Kalam Tv
- Website type: video sharing
- Available in: Arabic English Urdu
- Owner: Tower Media Middle East
- Website: http://www.kalam.tv
- Registration: Optional (required to upload)

= Kalam TV =

Kalam TV is a social networking website, based primarily on video sharing. Initially launched in February 2008 to meet the needs and the preferences of the people in the Middle East for sharing and creating original videos, it expanded services to Iran and Pakistan in mid-2009. It is a part of Tower Media Middle East located in Dubai Media City.

== Features ==

Videos can be uploaded at Kalam TV by registered users only. The users can create, customize their channels and profile with avatar, background and header images. The website has features like video embedding, downloading, sharing publicly or privately, user-commenting, rating and play lists. Users can make friends, can chat and watch videos in low or high quality.

== Content ==

Video content is categorized into categories like Drama, Film, Poetry, Jokes, Fashion, Sports, Music, Cooking, Talk shows, News Content, Citizen Journalism.
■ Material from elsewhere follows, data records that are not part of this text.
(* ===== verification/QueryService.v ===== *)
(** The gRPC service of the queries: the client, the handlers and the descriptor of
    src/x/anchoring/types/query.pb.go, over the query server of the keeper. *)

From S2P Require Import Prelude Types Concrete Rbac Keeper MsgServer Spec Refine Ledger Proto NameIndex Query ProtoMsg ProtoQuery Grpc.

(** A method that only reads the store. *)
Definition read_only {A} (f : KState -> result A) : M KState A := fun s => (f s, s).

Section service.
Context {ENV : Env} {MQ : Message PageRequest} {MR : Message PageResponse}.

(** ** The client *)

Definition queryClient_Params (cc : Conn KState) (req : QueryParamsRequest) : M KState QueryParamsResponse :=
  Invoke cc "/nvnmchain.anchoring.v1.Query/Params" req.
Definition queryClient_Records (cc : Conn KState) (req : QueryRecordsRequest) : M KState QueryRecordsResponse :=
  Invoke cc "/nvnmchain.anchoring.v1.Query/Records" req.
Definition queryClient_Registries (cc : Conn KState) (req : QueryRegistriesRequest) :
    M KState QueryRegistriesResponse :=
  Invoke cc "/nvnmchain.anchoring.v1.Query/Registries" req.
Definition queryClient_Registry (cc : Conn KState) (req : QueryRegistryRequest) : M KState QueryRegistryResponse :=
  Invoke cc "/nvnmchain.anchoring.v1.Query/Registry" req.
Definition queryClient_SearchRegistriesByName (cc : Conn KState) (req : QuerySearchRequest) :
    M KState QueryRegistriesResponse :=
  Invoke cc "/nvnmchain.anchoring.v1.Query/SearchRegistriesByName" req.

(** ** The server *)

Context {SQ : SQL} (index : option DB).
Context (CollectionPaginate : list (Z * Registry) -> PageRequest -> result (list Registry * PageResponse)).

(** The methods of the keeper with their response messages. *)
Definition answer_registries (r : list Registry * option PageResponse) : QueryRegistriesResponse :=
  mkRegistriesResponse r.1 r.2.

Definition Query_Params_Handler : option (Interceptor KState) -> bytes -> M KState QueryParamsResponse :=
  unary_handler "/nvnmchain.anchoring.v1.Query/Params"
    (fun _ : QueryParamsRequest => p ← read_only (Query_Params (Some tt)); mret (mkParamsResponse p)).
Definition Query_Records_Handler : option (Interceptor KState) -> bytes -> M KState QueryRecordsResponse :=
  unary_handler "/nvnmchain.anchoring.v1.Query/Records"
    (fun req => r ← read_only (Query_Records (Some req)); mret r).
Definition Query_Registries_Handler : option (Interceptor KState) -> bytes -> M KState QueryRegistriesResponse :=
  unary_handler "/nvnmchain.anchoring.v1.Query/Registries"
    (fun req => r ← read_only (Query_Registries CollectionPaginate req); mret (answer_registries r)).
Definition Query_Registry_Handler : option (Interceptor KState) -> bytes -> M KState QueryRegistryResponse :=
  unary_handler "/nvnmchain.anchoring.v1.Query/Registry"
    (fun req => r ← read_only (Query_Registry (qry_Id req)); mret (mkRegistryResponse (Some r))).
Definition Query_SearchRegistriesByName_Handler :
    option (Interceptor KState) -> bytes -> M KState QueryRegistriesResponse :=
  unary_handler "/nvnmchain.anchoring.v1.Query/SearchRegistriesByName"
    (fun req => r ← read_only (fun _ => SearchRegistriesByName index (Some req)); mret (answer_registries r)).

Definition Query_serviceDesc : ServiceDesc KState :=
  mkServiceDesc "nvnmchain.anchoring.v1.Query"
    [mkMethod "Params" (answering Query_Params_Handler);
     mkMethod "Records" (answering Query_Records_Handler);
     mkMethod "Registries" (answering Query_Registries_Handler);
     mkMethod "Registry" (answering Query_Registry_Handler);
     mkMethod "SearchRegistriesByName" (answering Query_SearchRegistriesByName_Handler)].

(** ** A query and its answer *)

Inductive QueryCall :=
| AskParams
| AskRecords (req : QueryRecordsRequest)
| AskRegistries (req : QueryRegistriesRequest)
| AskRegistry (req : QueryRegistryRequest)
| AskSearch (req : QuerySearchRequest).

Inductive QueryAnswer :=
| ParamsAnswer (p : Params)
| RecordsAnswer (r : QueryRecordsResponse)
| RegistriesAnswer (l : QueryRegistriesResponse)
| RegistryAnswer (g : option Registry).

Definition ask_keeper (q : QueryCall) (s : KState) : result QueryAnswer :=
  match q with
  | AskParams => p ← Query_Params (Some tt) s; Ok (ParamsAnswer p)
  | AskRecords req => r ← Query_Records (Some req) s; Ok (RecordsAnswer r)
  | AskRegistries req => r ← Query_Registries CollectionPaginate req s; Ok (RegistriesAnswer (answer_registries r))
  | AskRegistry req => r ← Query_Registry (qry_Id req) s; Ok (RegistryAnswer (Some r))
  | AskSearch req => r ← SearchRegistriesByName index (Some req); Ok (RegistriesAnswer (answer_registries r))
  end.

Definition ask_client (cc : Conn KState) (q : QueryCall) : M KState QueryAnswer :=
  match q with
  | AskParams => r ← queryClient_Params cc mkEmptyResponse; mret (ParamsAnswer (qpr_Params r))
  | AskRecords req => r ← queryClient_Records cc req; mret (RecordsAnswer r)
  | AskRegistries req => r ← queryClient_Registries cc req; mret (RegistriesAnswer r)
  | AskRegistry req => r ← queryClient_Registry cc req; mret (RegistryAnswer (qyr_Registry r))
  | AskSearch req => r ← queryClient_SearchRegistriesByName cc req; mret (RegistriesAnswer r)
  end.

(** The requests and the answers that the wire carries. *)
Context {WQ : Wire PageRequest} {WR : Wire PageResponse} {GR : Grpc} {GL : GrpcLaws}.

Definition call_fits (q : QueryCall) : Prop :=
  match q with
  | AskParams => True
  | AskRecords req => QueryRecordsRequest_ok req
  | AskRegistries req => QueryRegistriesRequest_ok req
  | AskRegistry req => QueryRegistryRequest_ok req
  | AskSearch req => QuerySearchRequest_ok req
  end.

Definition answer_fits (a : QueryAnswer) : Prop :=
  match a with
  | ParamsAnswer p => QueryParamsResponse_ok (mkParamsResponse p)
  | RecordsAnswer r => QueryRecordsResponse_ok r
  | RegistriesAnswer l => QueryRegistriesResponse_ok l
  | RegistryAnswer g => QueryRegistryResponse_ok (mkRegistryResponse g)
  end.

(** ** Proofs *)

(** A client method over a method of the keeper that only reads. *)
Lemma client_of_reader {Req Resp A} `{Wire Req} `{Wire Resp} path (f : Req -> KState -> result A)
    (build : A -> Resp) (read : Resp -> QueryAnswer) (cc : Conn KState) interceptor req s :
  (forall payload, cc path payload s
     = arrived (answering (unary_handler path (fun req => a ← read_only (f req); mret (build a))) interceptor payload s)) ->
  transparent interceptor -> wire_ok req ->
  (forall a, f req s = Ok a -> wire_ok (build a)) ->
  (r ← Invoke cc path req; mret (read r)) s = arrived (a ← f req s; Ok (read (build a)), s).
Proof.
  intros Hcc Ht Hreq Hrsp.
  rewrite (client_of_method path path (fun req => read_only (f req)) build read cc interceptor req s); try done.
  - cbv [mbind M_bind read_only mret M_ret result_bind]. by destruct (f req s).
  - intros a s'. unfold read_only. intros [= E _]. by apply Hrsp.
Qed.

(** A query and its answer that fit their messages. *)
Definition exchange_fits (q : QueryCall) (s : KState) : Prop :=
  call_fits q /\ (forall a, ask_keeper q s = Ok a -> answer_fits a).

Lemma ask_client_keeper interceptor q s :
  transparent interceptor -> exchange_fits q s ->
  ask_client (serve Query_serviceDesc interceptor) q s = arrived (ask_keeper q s, s).
Proof.
  intros Ht [Hq Ha].
  destruct q as [|req|req|req|req]; cbn [ask_client ask_keeper] in *.
  - apply (client_of_reader _ (fun _ => Query_Params (Some tt)) mkParamsResponse
      (fun r => ParamsAnswer (qpr_Params r)) _ interceptor mkEmptyResponse s); [served|done|done|].
    intros p E. rewrite E in Ha. exact (Ha _ eq_refl).
  - apply (client_of_reader _ (fun req => Query_Records (Some req)) id RecordsAnswer
      _ interceptor req s); [served|done|done|].
    intros r E. rewrite E in Ha. exact (Ha _ eq_refl).
  - apply (client_of_reader _ (Query_Registries CollectionPaginate) answer_registries RegistriesAnswer
      _ interceptor req s); [served|done|done|].
    intros r E. rewrite E in Ha. exact (Ha _ eq_refl).
  - apply (client_of_reader _ (fun req => Query_Registry (qry_Id req)) (fun r => mkRegistryResponse (Some r))
      (fun r => RegistryAnswer (qyr_Registry r)) _ interceptor req s); [served|done|done|].
    intros r E. rewrite E in Ha. exact (Ha _ eq_refl).
  - apply (client_of_reader _ (fun req _ => SearchRegistriesByName index (Some req)) answer_registries
      RegistriesAnswer _ interceptor req s); [served|done|done|].
    intros r E. rewrite E in Ha. exact (Ha _ eq_refl).
Qed.

(** C27: A client of the query service gets what the keeper answers: for a request and
    an answer that fit their messages, the query of the client over the wire has the
    answer of the keeper, or its error as the status gRPC makes of it, and leaves the
    store as it is; and so does a
    request of arbitrary bytes to any path of the service. *)
Theorem query_client_answers interceptor q s :
  transparent interceptor -> exchange_fits q s ->
  ask_client (serve Query_serviceDesc interceptor) q s = arrived (ask_keeper q s, s) /\
  (forall path payload, (serve Query_serviceDesc interceptor path payload s).2 = s).
Proof.
  intros Ht Hq. split; [by apply ask_client_keeper|].
  intros path payload. destruct (list_find (fun m => method_path Query_serviceDesc m = path)
    (Methods Query_serviceDesc)) as [[i m]|] eqn:E.
  2: { apply list_find_None in E. by destruct (serve_unknown _ Query_serviceDesc interceptor path payload s E) as [e ->]. }
  apply list_find_Some in E as (Hm & <- & _). apply list_elem_of_lookup_2 in Hm.
  rewrite serve_method by (done || by_eval). cbn [arrived snd].
  cbn [Methods Query_serviceDesc] in Hm.
  repeat (apply elem_of_cons in Hm as [->|Hm]; [cbn [Handler]|]); [..|by apply elem_of_nil in Hm];
    unfold Query_Params_Handler, Query_Records_Handler, Query_Registries_Handler, Query_Registry_Handler,
      Query_SearchRegistriesByName_Handler;
    lazymatch goal with |- context [answering (unary_handler ?f ?m)] =>
      destruct (answering_cases f m interceptor payload s Ht) as [[e ->]|[req ->]]; [done|] end;
    cbv [mbind M_bind mret M_ret read_only lift]; repeat case_match; simplify_eq/=; done.
Qed.
End service.

(** ** Witness *)

(** The versions of a document of the demonstration store, asked for over the wire. *)
Definition demo_query : QueryCall :=
  AskRecords (mkQueryRecords (bs "abc123") 0 0 0 (Some (mkPageRequest [] 0 10 false false))).

Definition no_pages (l : list (Z * Registry)) (pr : PageRequest) : result (list Registry * PageResponse) :=
  Ok (l.*2, zero_PageResponse).

Lemma query_client_answers_witness :
  ask_client (serve (Query_serviceDesc None no_pages) None) demo_query Demo.store
  = arrived (ask_keeper None no_pages demo_query Demo.store, Demo.store) /\
  (forall path payload,
     (serve (Query_serviceDesc None no_pages) None path payload Demo.store).2 = Demo.store).
Proof.
  apply (query_client_answers None no_pages None demo_query Demo.store); [exact I|]. split.
  - repeat split; by vm_compute.
  - intros a E. vm_compute in E. injection E as <-. split; [|split; [done|by vm_compute]].
    repeat constructor; by vm_compute.
Defined.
The website does not allow any copyrighted material to be shared.

=== Arabic ===
The Arabic section include various TV shows from Al Aan TV including Al Layla Shellatna and go live on web via Kalam TV as soon as they are aired on TV.

=== Persian ===
Kalam Farsi gives voice to Iranian and Persian-speaking community around the world. It is compliant with Iran's Internet regulatory authority, Telecommunication Company of Iran. Kalam Farsi was the first online resource for Iranian President Mahmoud Ahmadinejad's exclusive interview on Al Aan TV

=== Urdu ===
The Urdu section focuses on citizen journalists from Pakistan. It is the only video sharing website for Urdu speakers. Major content comes from ordinary citizen reporters as well as media partners which include Geo Tv, Punjab Tv. A weekly 20 minute infomercial named Kalam Hum Kalam is aired every Saturday on Geo TV.

== Merger ==

As of December 2011, Kalam TV content was completely merged with Al Aan TV.